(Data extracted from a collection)
========================================
(** ** Counting *)
Definition stat_counts (kv : string) : list (string * Z) :=
  match cut kv "=" with
  | Some (k, v) => match parse_int v with Some n => [("pvmstat:" +:+ k, n)] | None => [] end
  | None => []
  end.
(** What one line of a log counts: a perf line of the agent's mmu mode one
    event, a counters line of the console one for each of its fields, and a
    line the agent echoed nothing else. *)
Definition line_counts (text : string) : list (string * Z) :=
  let line := trim_right (ceq ch_cr) text in
  match find mmuLineRe line with
  | Some m => [(group 2 m, atoi_lossy (group 1 m))]
  | None =>
      if has_prefix line "L1: " then [] else
      match find pvmStatRe line with
      | Some m => fields (group 1 m) ≫= stat_counts
      | None => []
      end
  end.
Definition total (k : string) (l : list (string * Z)) : Z :=
  foldr (λ x s, (if seqb x.1 k then x.2 else 0) + s) 0 l.
Definition add_all (t : tally) (l : list (string * Z)) : tally := foldl (λ t x, add t x.1 x.2) t l.
Lemma add_all_app t l k : add_all t (l ++ k) = add_all (add_all t l) k.
Proof. apply foldl_app. Qed.
Lemma count_line_adds t text : count_line t text = add_all t (line_counts text).
Proof.
  unfold count_line, line_counts. destruct (find mmuLineRe _) as [m|]; [done|]. destruct (has_prefix _ _); [done|].
  destruct (find pvmStatRe _) as [m|]; [|done]. generalize (fields (group 1 m)). intros l. revert t.
  induction l as [|kv l IH]; intros t; [done|]. cbn [foldl mbind list_bind]. rewrite add_all_app, <- IH. f_equal.
  unfold stat_field, stat_counts. destruct (cut kv "=") as [[k v]|]; [|done]. by destruct (parse_int v).
Qed.
Lemma exitCounts_adds text : exitCounts (Some text) = add_all tally0 ((scan_lines log_token text).1 ≫= line_counts).
Proof.
  unfold exitCounts. generalize (scan_lines log_token text).1 tally0. intros l. induction l as [|x l IH]; intros t; [done|].
  cbn [foldl mbind list_bind]. by rewrite add_all_app, <- IH, <- count_line_adds.
Qed.
Lemma int64_add a b : int64 (int64 a + b) = int64 (a + b).
Proof.
  unfold int64. f_equal. replace ((a + 2 ^ 63) mod 2 ^ 64 - 2 ^ 63 + b + 2 ^ 63) with ((a + 2 ^ 63) mod 2 ^ 64 + b) by lia.
  rewrite Zplus_mod_idemp_l. f_equal. lia.
Qed.
(** The map and the list of names agree. *)
Definition tally_ok (t : tally) : Prop := NoDup (order t) ∧ ∀ k, k ∈ order t ↔ is_Some (counts t !! k).
Lemma add_ok t k v : tally_ok t → tally_ok (add t k v).
Proof.
  intros [Hn Ho]. unfold add, tally_ok. cbn [counts order]. destruct (counts t !! k) as [c|] eqn:E.
  - split; [done|]. intros k'. rewrite Ho. destruct (decide (k = k')) as [<-|]; [rewrite lookup_insert_eq, E|by rewrite lookup_insert_ne].
    split; eauto.
  - assert (k ∉ order t) as Hk by (rewrite Ho, E; by intros []). split.
    + apply NoDup_app. split; [done|]. split; [|apply NoDup_singleton]. by intros x Hx ->%list_elem_of_singleton.
    + intros k'. rewrite elem_of_app, list_elem_of_singleton, Ho. destruct (decide (k = k')) as [<-|].
      * rewrite lookup_insert_eq, E. split; eauto.
      * rewrite lookup_insert_ne by done. naive_solver.
Qed.
Lemma add_all_ok l t : tally_ok t → tally_ok (add_all t l).
Proof. revert t. induction l as [|x l IH]; intros t Ht; [done|]. by apply IH, add_ok. Qed.
Lemma total_absent k l : k ∉ l.*1 → total k l = 0.
Proof.
  induction l as [|[k' v] l IH]; [done|]. cbn [fmap list_fmap fst]. intros [Hk Hl]%not_elem_of_cons.
  cbn [total foldr fst snd]. fold (total k l). rewrite IH by done. by rewrite (proj2 (seqb_false k' k)) by done.
Qed.
Lemma add_all_counts l t k :
  counts (add_all t l) !! k =
    if decide (k ∈ l.*1) then Some (int64 (default 0 (counts t !! k) + total k l)) else counts t !! k.
Proof.
  revert t. induction l as [|[k' v] l IH]; intros t; [done|]. cbn [add_all foldl total foldr fst snd fmap list_fmap].
  fold (add_all (add t k' v) l). fold (total k l). rewrite IH. unfold add. cbn [counts].
  destruct (decide (k' = k)) as [->|Hne].
  - rewrite lookup_insert_eq, seqb_refl, (decide_True (P := k ∈ k :: l.*1)) by left. cbn [from_option]. unfold id.
    case_decide; [by rewrite int64_add, Z.add_assoc|]. rewrite (total_absent k l) by done. by rewrite Z.add_0_r.
  - rewrite lookup_insert_ne, (proj2 (seqb_false k' k)) by done. cbn [Z.add].
    destruct (decide (k ∈ l.*1)) as [H|H]; [by rewrite decide_True by by right|].
    rewrite decide_False; [done|]. by intros [?|?]%elem_of_cons.
Qed.

(** Whatever the log, the counts are the sums modulo 2^64 of what its lines
    count, line by line, and the list of names holds each counted name once. *)
Theorem exitCounts_sums text :
  let es := (scan_lines log_token text).1 ≫= line_counts in
  let t := exitCounts (Some text) in
  NoDup (order t) ∧ (∀ k, k ∈ order t ↔ k ∈ es.*1) ∧
  ∀ k, counts t !! k = if decide (k ∈ es.*1) then Some (int64 (total k es)) else None.
Proof.
  intros es t. subst t. rewrite exitCounts_adds. fold es.
  assert (∀ k, counts (add_all tally0 es) !! k = if decide (k ∈ es.*1) then Some (int64 (total k es)) else None) as Hc.
  { intros k. rewrite add_all_counts. cbn [counts tally0]. by rewrite lookup_empty. }
  destruct (add_all_ok es tally0) as [Hn Ho]; [split; [apply NoDup_nil_2|]|].
  { intros k. cbn. rewrite lookup_empty. split; [by intros ?%not_elem_of_nil|by intros []]. }
  split; [done|]. split; [|done]. intros k. rewrite Ho, Hc. case_decide; (split; [by intros ? || intros [? [=]]|try done]); by eexists.
Qed.

(** ** Deltas *)
Section Profile.
Context (BootL1 : nat → string → string → option string * option string) (testCase : string).
Definition log_counts (k : nat) (v only : string) : gmap string Z := counts (exitCounts (BootL1 k v only).2).
Lemma profile_vendor_maps p i v : testCase ≠ noCase →
  base (profile_vendor BootL1 testCase p (i, v)) = <[v := log_counts (2 * i) v noCase]> (base p) ∧
  cas (profile_vendor BootL1 testCase p (i, v)) = <[v := log_counts (2 * i + 1) v testCase]> (cas p).
Proof.
  intros Hne. unfold profile_vendor, profile_run, log_counts.
  destruct (BootL1 (2 * i) v noCase) as [[e|] log], (BootL1 (2 * i + 1) v testCase) as [[e'|] log']; cbn;
    rewrite (proj2 (seqb_false noCase testCase)), seqb_refl by done; done.
Qed.
Lemma profile_absent l p v : testCase ≠ noCase → v ∉ l.*2 →
  base (foldl (profile_vendor BootL1 testCase) p l) !! v = base p !! v ∧
  cas (foldl (profile_vendor BootL1 testCase) p l) !! v = cas p !! v.
Proof.
  intros Hne. revert p. induction l as [|[i x] l IH]; intros p; cbn [foldl fmap list_fmap snd]; [done|].
  intros [Hx Hl]%not_elem_of_cons. destruct (IH (profile_vendor BootL1 testCase p (i, x)) Hl) as [-> ->].
  destruct (profile_vendor_maps p i x Hne) as [-> ->]. by rewrite !lookup_insert_ne.
Qed.
Lemma profile_maps l p i v : testCase ≠ noCase → NoDup l.*2 → (i, v) ∈ l →
  base (foldl (profile_vendor BootL1 testCase) p l) !! v = Some (log_counts (2 * i) v noCase) ∧
  cas (foldl (profile_vendor BootL1 testCase) p l) !! v = Some (log_counts (2 * i + 1) v testCase).
Proof.
  intros Hne. revert p. induction l as [|[j x] l IH]; intros p; cbn [foldl fmap list_fmap snd]; [by intros _ ?%not_elem_of_nil|].
  intros [Hx Hn]%NoDup_cons [[= <- <-]|Hin]%elem_of_cons; [|by apply IH].
  destruct (profile_absent l (profile_vendor BootL1 testCase p (i, v)) v Hne Hx) as [-> ->].
  destruct (profile_vendor_maps p i v Hne) as [-> ->]. by rewrite !lookup_insert_eq.
Qed.
(** The delta printed for an event and a vendor is the event's count in the
    run of the case minus its count in the run of no case, each read from the
    log of its own boot, an event that a log does not have counting zero. *)
Theorem ExitProfile_deltas vendors i v e :
  testCase ≠ noCase → NoDup vendors → vendors !! i = Some v →
  delta (run_profile BootL1 testCase vendors) e v =
    int64 (default 0 (log_counts (2 * i + 1) v testCase !! e) - default 0 (log_counts (2 * i) v noCase !! e)).
Proof.
  intros Hne Hd Hv. unfold delta, count_of, run_profile.
  destruct (profile_maps (imap pair vendors) profile0 i v Hne) as [-> ->]; [| |done].
  - rewrite fmap_imap. change (NoDup (imap (const id) vendors)). by rewrite imap_const, list_fmap_id.
  - apply list_elem_of_lookup. exists i. by rewrite list_lookup_imap, Hv.
Qed.
(** A case that failed is not warned about: [not ok 1 - case] holds the text
    the profile looks for as a sign of a pass. *)
Theorem ExitProfile_failed_silent p i v log :
  testCase ≠ noCase → (BootL1 (2 * i) v noCase).1 = None → BootL1 (2 * i + 1) v testCase = (None, Some log) →
  contains log ("not ok 1 - " +:+ testCase) = true → log_counts (2 * i + 1) v testCase ≠ ∅ →
  warnings (profile_vendor BootL1 testCase p (i, v)) = warnings p.
Proof.
  intros Hne Hb Hc Hin Hcnt. unfold profile_vendor, profile_run. unfold log_counts in Hcnt. rewrite Hc in *.
  destruct (BootL1 (2 * i) v noCase) as [o log']. cbn [fst] in Hb. subst o. cbn [snd] in Hcnt.
  rewrite (proj2 (seqb_false noCase testCase)), seqb_refl by done. cbn [negb warnings default from_option].
  rewrite decide_False by done.
  assert (contains log ("ok 1 - " +:+ testCase) = true) as H.
  { apply contains_spec in Hin as (a & b & ->). apply contains_spec. exists (a +:+ "not "), b. by rewrite !app_assoc_s. }
  unfold id. rewrite H. by rewrite app_nil_r.
Qed.
End Profile.
Definition demo_boot (k : nat) (v only : string) : option string * option string :=
  (None, Some (if seqb only noCase
    then "L1: mmu: 100 kvm:kvm_exit" +:+ nl
    else "G[q35]: not ok 1 - " +:+ only +:+ nl +:+ "L1: mmu: 140 kvm:kvm_exit" +:+ nl +:+ "PVMSTATS: vcpu=0 switch=7" +:+ nl)).
Lemma ExitProfile_deltas_witness :
  delta (run_profile demo_boot "mm/fork" ["pvm"; "intel"]) "kvm:kvm_exit" "intel" = 40.
Proof.
  rewrite (ExitProfile_deltas demo_boot "mm/fork" ["pvm"; "intel"] 1); [|done|by apply (bool_decide_unpack _)|done].
  Transparent log_token. vm_compute. reflexivity.
Defined.
#[global] Opaque log_token.
Lemma ExitProfile_failed_silent_witness :
  warnings (run_profile demo_boot "mm/fork" ["pvm"]) = [].
Proof.
  unfold run_profile. cbn [imap foldl].
  eapply (ExitProfile_failed_silent demo_boot "mm/fork" profile0 0 "pvm"); [done|done|reflexivity|vm_compute; reflexivity|].
  Transparent log_token. vm_compute. discriminate.
Defined.
#[global] Opaque log_token.

(** ** What is missing *)
Lemma missing_of_zero l : missing_of l = 0%nat ↔ Forall (λ x, x.2 = 0%nat) l.
Proof.
  induction l as [|x l IH]; cbn [missing_of foldr]; [split; [intros _; apply Forall_nil_2|done]|]. fold (missing_of l).
  rewrite Forall_cons, <- IH. lia.
Qed.
Lemma have_zero m t h : (have m t h true).2 = 0%nat ↔ is_Some (LookPath m t).
Proof. rewrite <- not_eq_None_Some. unfold have. destruct (LookPath m t); cbn; naive_solver. Qed.
Lemma optional_zero m t h : (have m t h false).2 = 0%nat.
Proof. unfold have. by destruct (LookPath m t). Qed.
(** [pvmtest deps] finds nothing missing exactly when every required tool and
    header is there, /dev/kvm can be written, the CPU has every feature the
    module needs, as a whole word of its flags, and needs no page-table
    isolation. *)
Lemma Deps_ok m :
  (Deps m).2 = None ↔
  (∀ t, t ∈ build_tools ++ run_tools → is_Some (LookPath m t.1)) ∧
  (∀ h, h ∈ needed_headers → preprocesses m h = true) ∧ kvm_writable m = true ∧
  (∀ f, f ∈ cpu_feats → contains (cpu_flags (proc_cpuinfo m)) (" " +:+ f +:+ " ") = true) ∧
  (∀ t, meltdown m = Some t → contains t "Not affected" = true).
Proof.
  assert ((Deps m).2 = None ↔ missing_of (Deps_report m) = 0%nat) as ->.
  { unfold Deps. cbn [snd]. destruct (Nat.ltb_spec 0 (missing_of (Deps_report m))); split; try done; lia. }
  rewrite missing_of_zero. unfold Deps_report. rewrite !Forall_cons, !Forall_app, !Forall_cons, !Forall_fmap, !Forall_nil.
  unfold compose. setoid_rewrite have_zero. rewrite !Forall_forall. setoid_rewrite elem_of_app.
  assert ((∀ h, h ∈ needed_headers → (needHeader m h).2 = 0%nat) ↔ (∀ h, h ∈ needed_headers → preprocesses m h = true)) as ->.
  { apply forall_proper; intros h. unfold needHeader. destruct (preprocesses m h); naive_solver. }
  assert ((∀ f, f ∈ cpu_feats → (have_feat m f).2 = 0%nat) ↔
    (∀ f, f ∈ cpu_feats → contains (cpu_flags (proc_cpuinfo m)) (" " +:+ f +:+ " ") = true)) as ->.
  { apply forall_proper; intros f. unfold have_feat. destruct (contains _ _); naive_solver. }
  assert ((have_kvm m).2 = 0%nat ↔ kvm_writable m = true) as -> by (unfold have_kvm; destruct (kvm_writable m); naive_solver).
  assert ((∀ x, x ∈ have_kpti m → x.2 = 0%nat) ↔ (∀ t, meltdown m = Some t → contains t "Not affected" = true)) as ->.
  { unfold have_kpti. destruct (meltdown m) as [t|]; [|split; [done|by intros _ x ?%not_elem_of_nil]].
    destruct (contains t "Not affected") eqn:E; split.
    - by intros _ t' [= <-].
    - by intros _ x ?%not_elem_of_nil.
    - intros H. specialize (H _ ltac:(left)). done.
    - intros H. rewrite (H t) in E by done. done. }
  rewrite !optional_zero. cbn [snd haveHeader]. naive_solver.
Qed.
========================================
### WHAT YOU SHOULD DO
Copy out each line carrying the string "every" from the data.

### RESPONSE FOR THIS EXERCISE
(** [pvmtest deps] finds nothing missing exactly when every required tool and
    header is there, /dev/kvm can be written, the CPU has every feature the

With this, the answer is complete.